§ **PROBLEM TO WORK ON**:
Write out all the entries below without any change.

DATA FOR ANALYSIS section start

(** What [handlePacket] does to a socket that it changes. *)
Lemma handlePacket_touches (st : State) (p : Packet) (i : nat) (k k' : Socket) :
  egressConsistent st ->
  nth_error (sockets st) i = Some k ->
  nth_error (sockets (handlePacket st p)) i = Some k' ->
  k' <> k ->
  sk_clientId k = clientId p
  /\ ((cmd p = CMD_DATA
       /\ sk_destroyed k = false
       /\ (if sk_ended k then k' = skDestroy k
           else k' = mkSocket (sk_clientId k) (sk_targetHost k)
                       (sk_targetPort k) (sk_data k) (sk_connected k) false
                       (sk_closed k) false (sk_written k ++ [data p])))
      \/ (cmd p = CMD_DISCONNECT /\ k' = skEnd k)).
Proof.
  intros H N N' D. unfold handlePacket in N'.
  destruct (cmd p =? CMD_DATA) eqn:Cd.
  - apply Z.eqb_eq in Cd.
    destruct (mapGet (clients st) (JsStr (clientId p))) as [client|] eqn:G.
    + destruct (Dial.registered_socket st _ client H G) as (k0 & N0 & Hid & _).
      destruct (ci_connected client); [|congruence].
      st_cbn. destruct (Nat.eq_dec (ci_socket client) i) as [Eq|Ne].
      * rewrite Eq in N', N0.
        rewrite nth_error_updateAt_same, N in N'. cbn in N'.
        injection N' as E. symmetry in E.
        split; [congruence|]. left. split; [exact Cd|].
        exact (skWrite_effect _ _ _ E D).
      * rewrite nth_error_updateAt_other in N' by exact Ne. congruence.
    + st_cbn. rewrite nth_error_app1 in N'
        by (apply nth_error_Some; congruence).
      congruence.
  - destruct (cmd p =? CMD_DISCONNECT) eqn:Cx; [|congruence].
    apply Z.eqb_eq in Cx.
    destruct (mapGet (clients st) (JsStr (clientId p))) as [client|] eqn:G;
      [|congruence].
    destruct (Dial.registered_socket st _ client H G) as (k0 & N0 & Hid & _).
    st_cbn. destruct (Nat.eq_dec (ci_socket client) i) as [Eq|Ne].
    + rewrite Eq in N', N0.
      rewrite nth_error_updateAt_same, N in N'. cbn in N'.
      injection N' as <-. split; [congruence|now right].
    + rewrite nth_error_updateAt_other in N' by exact Ne. congruence.
Qed.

DATA FOR ANALYSIS section end

§ **RESPONSE TO THIS TASK**:
(** What [handlePacket] does to a socket that it changes. *)
Lemma handlePacket_touches (st : State) (p : Packet) (i : nat) (k k' : Socket) :
  egressConsistent st ->
  nth_error (sockets st) i = Some k ->
  nth_error (sockets (handlePacket st p)) i = Some k' ->
  k' <> k ->
  sk_clientId k = clientId p
  /\ ((cmd p = CMD_DATA
       /\ sk_destroyed k = false
       /\ (if sk_ended k then k' = skDestroy k
           else k' = mkSocket (sk_clientId k) (sk_targetHost k)
                       (sk_targetPort k) (sk_data k) (sk_connected k) false
                       (sk_closed k) false (sk_written k ++ [data p])))
      \/ (cmd p = CMD_DISCONNECT /\ k' = skEnd k)).
Proof.
  intros H N N' D. unfold handlePacket in N'.
  destruct (cmd p =? CMD_DATA) eqn:Cd.
  - apply Z.eqb_eq in Cd.
    destruct (mapGet (clients st) (JsStr (clientId p))) as [client|] eqn:G.
    + destruct (Dial.registered_socket st _ client H G) as (k0 & N0 & Hid & _).
      destruct (ci_connected client); [|congruence].
      st_cbn. destruct (Nat.eq_dec (ci_socket client) i) as [Eq|Ne].
      * rewrite Eq in N', N0.
        rewrite nth_error_updateAt_same, N in N'. cbn in N'.
        injection N' as E. symmetry in E.
        split; [congruence|]. left. split; [exact Cd|].
        exact (skWrite_effect _ _ _ E D).
      * rewrite nth_error_updateAt_other in N' by exact Ne. congruence.
    + st_cbn. rewrite nth_error_app1 in N'
        by (apply nth_error_Some; congruence).
      congruence.
  - destruct (cmd p =? CMD_DISCONNECT) eqn:Cx; [|congruence].
    apply Z.eqb_eq in Cx.
    destruct (mapGet (clients st) (JsStr (clientId p))) as [client|] eqn:G;
      [|congruence].
    destruct (Dial.registered_socket st _ client H G) as (k0 & N0 & Hid & _).
    st_cbn. destruct (Nat.eq_dec (ci_socket client) i) as [Eq|Ne].
    + rewrite Eq in N', N0.
      rewrite nth_error_updateAt_same, N in N'. cbn in N'.
      injection N' as <-. split; [congruence|now right].
    + rewrite nth_error_updateAt_other in N' by exact Ne. congruence.
Qed.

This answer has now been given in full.